Marriott reports green shoots in China as losses continue
Marriott International has reported a net loss of $11 million for the first quarter of 2021, compared to a net income of $31 million for the same period of last year.
The company saw a diluted loss per share of $0.03 in the quarter.
Moreover, quarterly revenues at the hotel giant slipped to $2.3 billion, down by more than half from the $4.7 billion recorded in the three months to March 31st last year.
RevPAR across the company was down by 46 per cent worldwide in the quarter.
Tony Capuano, chief executive of Marriott, said: “We were pleased to see demand improve meaningfully during the first quarter.
“We are welcoming more and more guests to our hotels as consumers are traveling again once they feel it is safe.
“While recovery trajectories vary from region to region, the resiliency of demand has been most keenly demonstrated in mainland China, where occupancy is near the pre-pandemic level.”
Marriott said occupancy reached 66 per cent in mainland China in March, nearly the same as in March 2019, on strong demand from both leisure and business travellers.
Capuano added: “In our largest region, the United States and Canada, demand increased rapidly as vaccine rollouts accelerated.

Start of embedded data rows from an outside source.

(** The demo collection, evaluated: two of the four trials are finite. *)
Example analyze_demo :
  analyze_results demo_results !! "GWO"%string
  = Some {| mean := Finite 4; std := Finite 1; min := Finite 3;
            max := Finite 5; success_rate := Finite 0.5 |}.
Proof.
  unfold analyze_results, demo_results. rewrite lookup_fmap, lookup_singleton_eq.
  simpl. unfold analyze. simpl.
  assert (np_mean [3; 5] = 4) as Hmean by (unfold np_mean, py_sum; simpl; lra).
  f_equal. f_equal.
  - by rewrite Hmean.
  - f_equal. unfold np_std. simpl. rewrite Hmean.
    replace (np_mean [Rabs (3 - 4) * (Rabs (3 - 4) * 1);
                      Rabs (5 - 4) * (Rabs (5 - 4) * 1)]) with 1.
    + apply sqrt_1.
    + assert (Rabs (3 - 4) = 1) as ->
        by (unfold Rabs; destruct (Rcase_abs _); lra).
      assert (Rabs (5 - 4) = 1) as ->
        by (unfold Rabs; destruct (Rcase_abs _); lra).
      unfold np_mean, py_sum. simpl. lra.
  - f_equal. unfold np_min. simpl. Rcases.
  - f_equal. unfold np_max. simpl. Rcases.
  - f_equal. lra.
Qed.

(** * Further properties of the code *)

(** ** calculate_soc: when it returns, the recurrence and prefixes of the trace *)

(** A loop that returns ran its body on every element. *)
Lemma for_each_Some_body {A St} (body : St -> A -> option St) xs : forall st st',
  for_each body xs st = Some st' ->
  forall x, x ∈ xs -> exists s, is_Some (body s x).
Proof.
  induction xs as [|y xs IH]; intros st st' Hrun x Hx;
    [by apply elem_of_nil in Hx|].
  simpl in Hrun. destruct (body st y) as [s1|] eqn:Hb; [|done].
  simpl in Hrun. apply elem_of_cons in Hx as [->|Hx].
  - exists st. by rewrite Hb.
  - by eapply IH.
Qed.

Lemma soc_rec_inv_step S u hours t SOC SOC' :
  (1 <= t)%nat -> soc_rec_inv S u hours t SOC ->
  soc_body S u SOC t = Some SOC' ->
  soc_rec_inv S u hours (Datatypes.S t) SOC'.
Proof.
  intros Ht (Hlen & H0 & Hrec) Hb.
  apply soc_body_inv in Hb as (u_t & prev & Hu & Hp & Hlt & ->).
  split; [by rewrite length_insert|]. split.
  - by rewrite list_lookup_insert_ne by lia.
  - intros i Hi. destruct (decide (i = t)) as [->|Hne].
    + exists prev, u_t. rewrite list_lookup_insert_ne by lia.
      by rewrite list_lookup_insert_eq.
    + destruct (Hrec i) as (p & x & Hp' & Hx & Hi'); [lia|].
      exists p, x. by rewrite !list_lookup_insert_ne by lia.
Qed.

Lemma soc_rec_inv_init S u hours :
  (1 <= hours)%nat ->
  soc_rec_inv S u hours 1 (<[0%nat := 0.5]> (replicate hours 0)).
Proof.
  intros Hh. split; [rewrite length_insert, length_replicate; done|].
  split; [|intros t Ht; lia].
  apply list_lookup_insert_eq. rewrite length_replicate. lia.
Qed.

Lemma calculate_soc_rec_inv (solution : list R) (hours : nat) (S : R)
    (SOC : list R) :
  solution !! 0%nat = Some S -> calculate_soc solution hours = Some SOC ->
  (1 <= hours)%nat /\ soc_rec_inv S (drop 1 solution) hours hours SOC.
Proof.
  intros HS. unfold calculate_soc, np_get. rewrite HS. simpl.
  destruct (decide (1 <= hours)%nat) as [Hh|Hh].
  - rewrite np_set_lt by (rewrite length_replicate; lia). simpl.
    unfold py_range. intros Hrun. split; [done|].
    replace hours with (1 + (hours - 1))%nat at 2 by lia.
    eapply (for_each_seq_inv (soc_body S (drop 1 solution))
              (soc_rec_inv S (drop 1 solution) hours)); [| |exact Hrun].
    + by apply soc_rec_inv_init.
    + intros t s s' Ht. apply soc_rec_inv_step. lia.
  - unfold np_set. rewrite decide_False by (rewrite length_replicate; lia).
    done.
Qed.

(** A call that returns was given a solution that is long enough. *)
Lemma calculate_soc_Some_inv (solution : list R) (hours : nat) :
  is_Some (calculate_soc solution hours) ->
  solution ≠ [] /\ (1 <= hours)%nat /\
  (hours = 1%nat \/ (hours < length solution)%nat).
Proof.
  intros [SOC Hrun]. destruct solution as [|S rest]; [done|].
  destruct (calculate_soc_rec_inv (S :: rest) hours S SOC eq_refl Hrun)
    as (Hh & _ & _ & Hrec).
  split; [done|]. split; [done|].
  destruct (decide (hours = 1%nat)) as [|Hne]; [by left|right].
  destruct (Hrec (hours - 1)%nat) as (_ & u_t & _ & Hu & _); [lia|].
  apply lookup_lt_Some in Hu. rewrite length_drop in Hu. lia.
Qed.

(** On a solution that is long enough the call returns. *)
Lemma calculate_soc_total (solution : list R) (hours : nat) :
  solution ≠ [] -> (1 <= hours)%nat ->
  hours = 1%nat \/ (hours < length solution)%nat ->
  is_Some (calculate_soc solution hours).
Proof.
  intros Hne Hh Hlen. destruct solution as [|S rest]; [done|].
  unfold calculate_soc, np_get. simpl.
  rewrite np_set_lt by (rewrite length_replicate; lia). simpl.
  rewrite drop_0. unfold py_range.
  destruct (for_each_seq_total (soc_body S rest) (soc_inv hours)
              (hours - 1) 1 (<[0%nat := 0.5]> (replicate hours 0)))
    as (st' & -> & _); [by apply soc_inv_init| |done].
  intros t s Ht (Hl & H0 & Hok). simpl in Hlen.
  destruct (lookup_lt_is_Some_2 rest t) as [u_t Hu]; [lia|].
  destruct (lookup_lt_is_Some_2 s (t - 1)) as [prev Hp]; [lia|].
  rewrite (soc_body_Some _ _ _ _ u_t prev) by (done || lia).
  eexists; split; [done|].
  apply (soc_inv_step S rest hours t s); [lia|exact (conj Hl (conj H0 Hok))|].
  apply soc_body_Some; [done|done|lia].
Qed.

(** X1: [calculate_soc] returns exactly when the solution is not empty,
    [hours >= 1], and the solution has more than [hours] elements or
    [hours = 1]; otherwise it raises ([IndexError]). *)
Theorem calculate_soc_returns (solution : list R) (hours : nat) :
  is_Some (calculate_soc solution hours) <->
  solution ≠ [] /\ (1 <= hours)%nat /\
  (hours = 1%nat \/ (hours < length solution)%nat).
Proof.
  split.
  - apply calculate_soc_Some_inv.
  - intros (Hne & Hh & Hlen). by apply calculate_soc_total.
Qed.

(** In exact arithmetic, for a positive capacity the returned trace starts
    at 0.5 and follows the recurrence [SOC[t] = soc_next SOC[t-1] u[t]],
    where [u[t]] is [solution[t+1]]: there the capacity cancels (in float64
    it does so up to rounding only). *)
Lemma calculate_soc_recurrence (solution : list R) (hours : nat) (S : R)
    (SOC : list R) :
  solution !! 0%nat = Some S -> 0 < S ->
  calculate_soc solution hours = Some SOC ->
  length SOC = hours /\ SOC !! 0%nat = Some 0.5 /\
  forall t, (1 <= t < hours)%nat ->
    exists prev u_t, SOC !! (t - 1)%nat = Some prev /\
      solution !! (t + 1)%nat = Some u_t /\
      SOC !! t = Some (soc_next prev u_t).
Proof.
  intros HS Hpos Hrun.
  destruct (calculate_soc_rec_inv solution hours S SOC HS Hrun)
    as (_ & Hlen & H0 & Hrec).
  split; [done|]. split; [done|]. intros t Ht.
  destruct (Hrec t Ht) as (prev & u_t & Hp & Hu & Hc).
  exists prev, u_t. split; [done|]. split.
  - rewrite lookup_drop in Hu. by rewrite Nat.add_comm.
  - rewrite Hc. unfold soc_next. by rewrite soc_delta_pos.
Qed.

Lemma calculate_soc_in_range (solution : list R) (hours : nat) (S : R)
    (SOC : list R) :
  solution !! 0%nat = Some S -> calculate_soc solution hours = Some SOC ->
  Forall soc_ok SOC.
Proof.
  intros HS. unfold calculate_soc, np_get. rewrite HS. simpl.
  destruct (decide (1 <= hours)%nat) as [Hh|Hh].
  - rewrite np_set_lt by (rewrite length_replicate; lia). simpl.
    unfold py_range. intros Hrun.
    assert (soc_inv hours (1 + (hours - 1)) SOC) as (Hl & H0 & Hok).
    { eapply for_each_seq_inv; [|  |exact Hrun].
      - by apply soc_inv_init.
      - intros t s s' Ht. apply soc_inv_step. lia. }
    apply Forall_lookup. intros i x Hix. eapply Hok; [|done].
    apply lookup_lt_Some in Hix. lia.
  - unfold np_set. rewrite decide_False by (rewrite length_replicate; lia).
    done.
Qed.

Lemma soc_next_discharge (prev u_t : R) :
  soc_ok prev -> 0 <= u_t -> soc_next prev u_t <= prev.
Proof.
  unfold soc_ok, soc_next. intros Hp Hu.
  rewrite decide_False by lra.
  assert (0 <= u_t / 0.95) by lra.
  Rcases.
Qed.

Lemma soc_next_charge (prev u_t : R) :
  soc_ok prev -> u_t <= 0 -> prev <= soc_next prev u_t.
Proof.
  unfold soc_ok, soc_next. intros Hp Hu.
  assert (0 / 0.95 = 0) by lra.
  case_decide; Rcases.
Qed.

(** X2: for a positive capacity, an hour of discharge ([u_t >= 0]) never
    raises the state of charge of the trace and an hour of charge
    ([u_t <= 0]) never lowers it. *)
Theorem calculate_soc_monotone (solution : list R) (hours : nat) (S : R)
    (SOC : list R) (t : nat) (prev cur u_t : R) :
  solution !! 0%nat = Some S -> 0 < S ->
  calculate_soc solution hours = Some SOC -> (1 <= t < hours)%nat ->
  SOC !! (t - 1)%nat = Some prev -> SOC !! t = Some cur ->
  solution !! (t + 1)%nat = Some u_t ->
  (0 <= u_t -> cur <= prev) /\ (u_t <= 0 -> prev <= cur).
Proof.
  intros HS Hpos Hrun Ht Hprev Hcur Hu.
  destruct (calculate_soc_recurrence solution hours S SOC HS Hpos Hrun)
    as (_ & _ & Hrec).
  destruct (Hrec t Ht) as (prev' & u' & Hp' & Hu' & Hc').
  rewrite Hprev in Hp'. rewrite Hu in Hu'. rewrite Hcur in Hc'.
  injection Hp' as <-. injection Hu' as <-. injection Hc' as ->.
  pose proof (calculate_soc_in_range solution hours S SOC HS Hrun) as Hok.
  assert (soc_ok prev) by (by eapply (Forall_lookup_1 _ _ _ _ Hok)).
  split; intros; [by apply soc_next_discharge|by apply soc_next_charge].
Qed.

“Occupancy started the year at 33 per cent in January and reached 49 per cent by March.
“Leisure demand gained momentum, particularly in ski and beach resort destinations.”
He added: “We are encouraged to see green shoots in special corporate and group bookings, which have been improving as companies slowly begin to return to their offices.”
Marriott added more than 23,500 rooms globally during the first quarter, including nearly 12,000 rooms in international markets and a total of about 7,300 conversion rooms.